(Collected data)
(* ===== verification/Index.v ===== *)
(** * Page table indices, page offsets and page table levels

    Models [PageTableIndex], [PageOffset] and [PageTableLevel] of
    src/structures/paging/page_table.rs, the small types that the address
    types of src/addr.rs depend on. *)
From Stdlib Require Import ZArith Lia Bool.
From stdpp Require Import base decidable option numbers.
From S2P Require Import Prelude.
#[local] Open Scope Z_scope.

(** ** [PageTableIndex] *)
Definition ENTRY_COUNT : Z := 512.

Record PageTableIndex : Type := mkPageTableIndex { pti : Z }.

#[export] Instance PageTableIndex_eq_dec : EqDecision PageTableIndex.
Proof. solve_decision. Defined.

(** Invariant of the type: "guaranteed to only ever contain 0..512". *)
Definition PageTableIndex_wf (i : PageTableIndex) : Prop := 0 <= pti i < ENTRY_COUNT.

Definition PageTableIndex_new (index : Z) : outcome PageTableIndex :=
  _ ← rust_assert (index <? ENTRY_COUNT);
  Ret (mkPageTableIndex index).

Definition PageTableIndex_new_truncate (index : Z) : PageTableIndex :=
  mkPageTableIndex (index mod ENTRY_COUNT).

Definition PageTableIndex_into_u64 (i : PageTableIndex) : Z := pti i.

(** The conversions to [u16], [u32], [u64] and [usize]. *)
Definition u16_from_PageTableIndex (i : PageTableIndex) : Z := pti i.
Definition u32_from_PageTableIndex (i : PageTableIndex) : Z := pti i.
Definition u64_from_PageTableIndex (i : PageTableIndex) : Z := PageTableIndex_into_u64 i.
Definition usize_from_PageTableIndex (i : PageTableIndex) : Z := pti i.

(** [Step for PageTableIndex]; [steps_between] is the standard library's
    [Step::steps_between] at [u16]. *)
Definition PageTableIndex_steps_between (start end_ : PageTableIndex) : Z * option Z :=
  if pti start <=? pti end_
  then (pti end_ - pti start, Some (pti end_ - pti start))
  else (0, None).

Definition PageTableIndex_forward_checked `{Target} (start : PageTableIndex) (count : Z)
    : outcome (option PageTableIndex) :=
  match checked_add usize_bits (pti start) count with
  | None => Ret None
  | Some idx =>
      if idx <? ENTRY_COUNT then Some <$> PageTableIndex_new (wrap 16 idx) else Ret None
  end.

Definition PageTableIndex_backward_checked `{Target} (start : PageTableIndex) (count : Z)
    : outcome (option PageTableIndex) :=
  match checked_sub usize_bits (pti start) count with
  | None => Ret None
  | Some idx => Some <$> PageTableIndex_new (wrap 16 idx)
  end.

(** ** [PageOffset] *)
Record PageOffset : Type := mkPageOffset { page_offset_val : Z }.

Definition PageOffset_wf (o : PageOffset) : Prop := 0 <= page_offset_val o < 4096.

Definition PageOffset_new (offset : Z) : outcome PageOffset :=
  _ ← rust_assert (offset <? 2 ^ 12);
  Ret (mkPageOffset offset).

Definition PageOffset_new_truncate (offset : Z) : PageOffset :=
  mkPageOffset (offset mod 2 ^ 12).

Definition u16_from_PageOffset (o : PageOffset) : Z := page_offset_val o.
Definition u32_from_PageOffset (o : PageOffset) : Z := page_offset_val o.
Definition u64_from_PageOffset (o : PageOffset) : Z := page_offset_val o.
Definition usize_from_PageOffset (o : PageOffset) : Z := page_offset_val o.

(** ** [PageTableLevel] *)
Inductive PageTableLevel : Type := One | Two | Three | Four.

#[export] Instance PageTableLevel_eq_dec : EqDecision PageTableLevel.
Proof. solve_decision. Defined.

(** The discriminant, [self as u8]. *)
Definition level_u8 (l : PageTableLevel) : Z :=
  match l with One => 1 | Two => 2 | Three => 3 | Four => 4 end.

Definition next_lower_level (l : PageTableLevel) : option PageTableLevel :=
  match l with
  | Four => Some Three
  | Three => Some Two
  | Two => Some One
  | One => None
  end.

Definition next_higher_level (l : PageTableLevel) : option PageTableLevel :=
  match l with
  | Four => None
  | Three => Some Four
  | Two => Some Three
  | One => Some Two
  end.

Definition table_address_space_alignment (l : PageTableLevel) : Z :=
  wrap 64 (Z.shiftl 1 (level_u8 l * 9 + 12)).

Definition entry_address_space_alignment (l : PageTableLevel) : Z :=
  wrap 64 (Z.shiftl 1 ((level_u8 l - 1) * 9 + 12)).

(** ** Lemmas *)
Lemma PageTableIndex_new_truncate_wf x : PageTableIndex_wf (PageTableIndex_new_truncate x).
Proof. apply Z.mod_pos_bound. done. Qed.

Lemma PageOffset_new_truncate_wf x : PageOffset_wf (PageOffset_new_truncate x).
Proof. apply Z.mod_pos_bound. done. Qed.

Lemma PageTableIndex_new_wf x : 0 <= x < 512 -> PageTableIndex_new x = Ret (mkPageTableIndex x).
Proof.
  intros H. unfold PageTableIndex_new, ENTRY_COUNT.
  by rewrite (proj2 (Z.ltb_lt x 512)) by lia.
Qed.

Lemma usize_bits_ge `{TargetOk} : 32 <= usize_bits.
Proof. destruct target_usize; lia. Qed.

#[export] Hint Resolve PageTableIndex_new_truncate_wf PageOffset_new_truncate_wf : x86.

» **Exercise details**: The records are to be repeated in full, exactly as they stand.

» **Task response**:
(* ===== verification/Index.v ===== *)
(** * Page table indices, page offsets and page table levels

    Models [PageTableIndex], [PageOffset] and [PageTableLevel] of
    src/structures/paging/page_table.rs, the small types that the address
    types of src/addr.rs depend on. *)
From Stdlib Require Import ZArith Lia Bool.
From stdpp Require Import base decidable option numbers.
From S2P Require Import Prelude.
#[local] Open Scope Z_scope.

(** ** [PageTableIndex] *)
Definition ENTRY_COUNT : Z := 512.

Record PageTableIndex : Type := mkPageTableIndex { pti : Z }.

#[export] Instance PageTableIndex_eq_dec : EqDecision PageTableIndex.
Proof. solve_decision. Defined.

(** Invariant of the type: "guaranteed to only ever contain 0..512". *)
Definition PageTableIndex_wf (i : PageTableIndex) : Prop := 0 <= pti i < ENTRY_COUNT.

Definition PageTableIndex_new (index : Z) : outcome PageTableIndex :=
  _ ← rust_assert (index <? ENTRY_COUNT);
  Ret (mkPageTableIndex index).

Definition PageTableIndex_new_truncate (index : Z) : PageTableIndex :=
  mkPageTableIndex (index mod ENTRY_COUNT).

Definition PageTableIndex_into_u64 (i : PageTableIndex) : Z := pti i.

(** The conversions to [u16], [u32], [u64] and [usize]. *)
Definition u16_from_PageTableIndex (i : PageTableIndex) : Z := pti i.
Definition u32_from_PageTableIndex (i : PageTableIndex) : Z := pti i.
Definition u64_from_PageTableIndex (i : PageTableIndex) : Z := PageTableIndex_into_u64 i.
Definition usize_from_PageTableIndex (i : PageTableIndex) : Z := pti i.

(** [Step for PageTableIndex]; [steps_between] is the standard library's
    [Step::steps_between] at [u16]. *)
Definition PageTableIndex_steps_between (start end_ : PageTableIndex) : Z * option Z :=
  if pti start <=? pti end_
  then (pti end_ - pti start, Some (pti end_ - pti start))
  else (0, None).

Definition PageTableIndex_forward_checked `{Target} (start : PageTableIndex) (count : Z)
    : outcome (option PageTableIndex) :=
  match checked_add usize_bits (pti start) count with
  | None => Ret None
  | Some idx =>
      if idx <? ENTRY_COUNT then Some <$> PageTableIndex_new (wrap 16 idx) else Ret None
  end.

Definition PageTableIndex_backward_checked `{Target} (start : PageTableIndex) (count : Z)
    : outcome (option PageTableIndex) :=
  match checked_sub usize_bits (pti start) count with
  | None => Ret None
  | Some idx => Some <$> PageTableIndex_new (wrap 16 idx)
  end.

(** ** [PageOffset] *)
Record PageOffset : Type := mkPageOffset { page_offset_val : Z }.

Definition PageOffset_wf (o : PageOffset) : Prop := 0 <= page_offset_val o < 4096.

Definition PageOffset_new (offset : Z) : outcome PageOffset :=
  _ ← rust_assert (offset <? 2 ^ 12);
  Ret (mkPageOffset offset).

Definition PageOffset_new_truncate (offset : Z) : PageOffset :=
  mkPageOffset (offset mod 2 ^ 12).

Definition u16_from_PageOffset (o : PageOffset) : Z := page_offset_val o.
Definition u32_from_PageOffset (o : PageOffset) : Z := page_offset_val o.
Definition u64_from_PageOffset (o : PageOffset) : Z := page_offset_val o.
Definition usize_from_PageOffset (o : PageOffset) : Z := page_offset_val o.

(** ** [PageTableLevel] *)
Inductive PageTableLevel : Type := One | Two | Three | Four.

#[export] Instance PageTableLevel_eq_dec : EqDecision PageTableLevel.
Proof. solve_decision. Defined.

(** The discriminant, [self as u8]. *)
Definition level_u8 (l : PageTableLevel) : Z :=
  match l with One => 1 | Two => 2 | Three => 3 | Four => 4 end.

Definition next_lower_level (l : PageTableLevel) : option PageTableLevel :=
  match l with
  | Four => Some Three
  | Three => Some Two
  | Two => Some One
  | One => None
  end.

Definition next_higher_level (l : PageTableLevel) : option PageTableLevel :=
  match l with
  | Four => None
  | Three => Some Four
  | Two => Some Three
  | One => Some Two
  end.

Definition table_address_space_alignment (l : PageTableLevel) : Z :=
  wrap 64 (Z.shiftl 1 (level_u8 l * 9 + 12)).

Definition entry_address_space_alignment (l : PageTableLevel) : Z :=
  wrap 64 (Z.shiftl 1 ((level_u8 l - 1) * 9 + 12)).

(** ** Lemmas *)
Lemma PageTableIndex_new_truncate_wf x : PageTableIndex_wf (PageTableIndex_new_truncate x).
Proof. apply Z.mod_pos_bound. done. Qed.

Lemma PageOffset_new_truncate_wf x : PageOffset_wf (PageOffset_new_truncate x).
Proof. apply Z.mod_pos_bound. done. Qed.

Lemma PageTableIndex_new_wf x : 0 <= x < 512 -> PageTableIndex_new x = Ret (mkPageTableIndex x).
Proof.
  intros H. unfold PageTableIndex_new, ENTRY_COUNT.
  by rewrite (proj2 (Z.ltb_lt x 512)) by lia.
Qed.

Lemma usize_bits_ge `{TargetOk} : 32 <= usize_bits.
Proof. destruct target_usize; lia. Qed.

#[export] Hint Resolve PageTableIndex_new_truncate_wf PageOffset_new_truncate_wf : x86.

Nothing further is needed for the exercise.